I'm a Java developer heading down the road that leads to App Security, and I've stumbled across the OWASP organization and its companion Java API, ESAPI.

In another question I asked on this site months ago, it was pointed out to me that ESAPI is a major player in the open source app sec industry.

What I'm wondering now is, I'm sure ESAPI overlaps with the built-in Java security model (rooted at javax.security.auth) in the areas of authentication/authorization, and perhaps in other areas. But are there areas of app sec that ESAPI clearly addresses that cannot be achieved if one strictly sticks with the Java security API?

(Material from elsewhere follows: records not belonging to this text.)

(** The buffer's memory has [size] bytes and the cursor is inside it. *)
Definition io_wf (b : io_buffer) : Prop :=
  bytes (io_data b) /\ Z.of_nat (length (io_data b)) = io_size b /\
  0 <= io_idx b <= io_size b /\ io_size b < 2 ^ 32.

(** The bytes written so far. *)
Definition io_written (b : io_buffer) : list Z := take (Z.to_nat (io_idx b)) (io_data b).

Lemma with_tail_spec b bs :
  io_wf b -> bytes bs -> io_idx b + Z.of_nat (length bs) <= io_size b ->
  let b' := with_tail b (bs ++ drop (length bs) (drop (Z.to_nat (io_idx b)) (io_data b)))
              (u32 (io_idx b + Z.of_nat (length bs))) in
  io_wf b' /\ io_written b' = io_written b ++ bs /\ io_size b' = io_size b.
Proof.
  intros (Hb & Hl & Hi & Hs) Hbs Hroom b'. subst b'. unfold io_wf, io_written. simpl.
  rewrite u32_small by lia. repeat split; try lia.
  - rewrite !bytes_app. repeat split; auto with bbl.
  - rewrite !length_app, !length_drop, length_take. lia.
  - rewrite app_assoc, take_app_exact; [done|].
    rewrite length_app, length_take. lia.
Qed.

(** The three push operations behave alike: the data is appended when it fits
    and nothing changes otherwise. *)
Definition push_ok (b : io_buffer) (bs : list Z) (r : option (bool * io_buffer)) : Prop :=
  if decide (io_idx b + Z.of_nat (length bs) <= io_size b)
  then exists b', r = Some (true, b') /\ io_wf b' /\
         io_written b' = io_written b ++ bs /\ io_size b' = io_size b
  else r = Some (false, b).

Lemma push_be_uint_ok b n v :
  io_wf b -> 1 <= n <= 8 -> push_ok b (be_split (Z.to_nat n) v) (push_be_uint b n v).
Proof.
  intros Hwf Hn. pose proof Hwf as (Hb & Hl & Hi & Hs). unfold push_ok, push_be_uint.
  rewrite be_split_length, Z2Nat.id by lia. rewrite u64_small by lia.
  case_decide; [replace (io_size b <? _) with false by lia|by replace (io_size b <? _) with true by lia].
  rewrite write_be_uint_spec by (rewrite ?length_drop; lia). cbn [mbind option_bind].
  eexists; split; [done|].
  pose proof (with_tail_spec b (be_split (Z.to_nat n) v) Hwf) as W.
  rewrite be_split_length, Z2Nat.id in W by lia. apply W; [eauto with bbl | lia].
Qed.

Lemma push_le_uint_ok b n v :
  io_wf b -> 1 <= n <= 8 -> io_idx b + n < 2 ^ 32 -> push_ok b (le_split (Z.to_nat n) v) (push_le_uint b n v).
Proof.
  intros Hwf Hn Hw. pose proof Hwf as (Hb & Hl & Hi & Hs). unfold push_ok, push_le_uint.
  rewrite le_split_length, Z2Nat.id by lia. rewrite u32_small by lia.
  case_decide; [replace (io_size b <? _) with false by lia|by replace (io_size b <? _) with true by lia].
  rewrite write_le_uint_spec by (rewrite ?length_drop; lia). cbn [mbind option_bind].
  eexists; split; [done|].
  pose proof (with_tail_spec b (le_split (Z.to_nat n) v) Hwf) as W.
  rewrite le_split_length, Z2Nat.id, u32_small in W by lia. apply W; [eauto with bbl | lia].
Qed.

Lemma push_data_ok b data :
  io_wf b -> bytes data -> Z.of_nat (length data) < 2 ^ 32 -> push_ok b data (push_data b data (Z.of_nat (length data))).
Proof.
  intros Hwf Hd Hdl. pose proof Hwf as (Hb & Hl & Hi & Hs). unfold push_ok, push_data. rewrite u64_small by lia.
  case_decide; [replace (io_size b <? _) with false by lia|by replace (io_size b <? _) with true by lia].
  cbv zeta. rewrite length_drop, Nat2Z.id.
  case_if; [lia|]. eexists; split; [done|]. rewrite firstn_all. by apply with_tail_spec.
Qed.

(** Pushing an integer of 1 to 8 bytes or a block of data into a well-formed
    write buffer never writes outside its memory: when the bytes fit they are
    appended and the buffer stays well formed, otherwise the push fails and
    leaves the buffer unchanged. *)
Theorem push_bounded (b : io_buffer) (n v : Z) (data : list Z) :
  io_wf b -> bytes data -> 1 <= n <= 8 -> Z.of_nat (length data) < 2 ^ 32 ->
  push_ok b (be_split (Z.to_nat n) v) (push_be_uint b n v) /\
  (io_idx b + n < 2 ^ 32 -> push_ok b (le_split (Z.to_nat n) v) (push_le_uint b n v)) /\
  push_ok b data (push_data b data (Z.of_nat (length data))).
Proof. intros. split_and!; [by apply push_be_uint_ok|by apply push_le_uint_ok|by apply push_data_ok]. Qed.

Definition demo_buffer : io_buffer := mk_io_buffer [0; 0; 0; 0] 0 1 4.

Lemma push_bounded_witness :
  push_ok demo_buffer (be_split 2 258) (push_be_uint demo_buffer 2 258) /\
  (1 + 2 < 2 ^ 32 -> push_ok demo_buffer (le_split 2 258) (push_le_uint demo_buffer 2 258)) /\
  push_ok demo_buffer [1; 2; 3; 4] (push_data demo_buffer [1; 2; 3; 4] 4).
Proof.
  apply (push_bounded demo_buffer 2 258 [1; 2; 3; 4]); [|repeat constructor; lia|lia|simpl; lia].
  split; [repeat constructor; lia|]. simpl. lia.
Defined.

End IoBuffer.

(** * ISO prefixes

    A C string is the list of its character codes without the final NUL. *)
Module Iso.

Definition ISO_ADDR_LEN : nat := 20.
Definition ISO_STR_LEN : Z := 64.

Record iso_prefix := mk_iso { iso_len : Z; iso_address : list Z }.

Definition slash : Z := 47.
Definition dot : Z := 46.

(** [hextable[d]]: '0'..'9' are 48..57 and 'a'..'f' are 97..102. *)
Definition hextable (d : Z) : Z := if d <? 10 then 48 + d else 87 + d.

(** ["%u"] of a [uint8_t]. *)
Definition fmt_u8 (n : Z) : list Z :=
  (if 100 <=? n then [48 + n / 100] else []) ++
  (if 10 <=? n then [48 + (n / 10) mod 10] else []) ++ [48 + n mod 10].

(** The loop over the bytes of the prefix; [i] is the index of the first one. *)
Fixpoint format_iso_loop (address : list Z) (i prefix_len : Z) : list Z :=
  match address with
  | [] => []
  | b :: rest =>
      if i <? prefix_len then
        [hextable (Z.shiftr b 4); hextable (Z.land b 0xf)] ++
        (if (Z.land i 1 =? 0) && (i + 1 <? prefix_len) then [dot] else []) ++
        format_iso_loop rest (i + 1) prefix_len
      else []
  end.

Definition format_iso_prefix (iso : iso_prefix) : list Z :=
  if Z.of_nat ISO_ADDR_LEN * 8 <? iso_len iso then []
  else format_iso_loop (iso_address iso) 0 ((iso_len iso + 7) / 8) ++ [slash] ++ fmt_u8 (iso_len iso).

Basically, I'm asking if it makes sense for me to learn ESAPI if all of its benefits/features are already covered in some existing Java API. Thanks in advance!

Answer 1

AFAIK, ESAPI also using java API and adds wrapper specific to real world threats. For example WAF (web application firewall), to achieve this using Java API, you will end of writing lot of code, which was done by ESAPI and nicely wrapped in as API, so, now if you want to do WAF checks, you can just implement it with-in couple of method calls.

In simple words, ESAPI is something like wrapper library (built-in java API), which reduces re-inventing the wheel again and helps in counteracting real world security threats.

If you see this ESAPI API URL, you can easily identiyfy how ESAPI developed API to counteract each possible threat.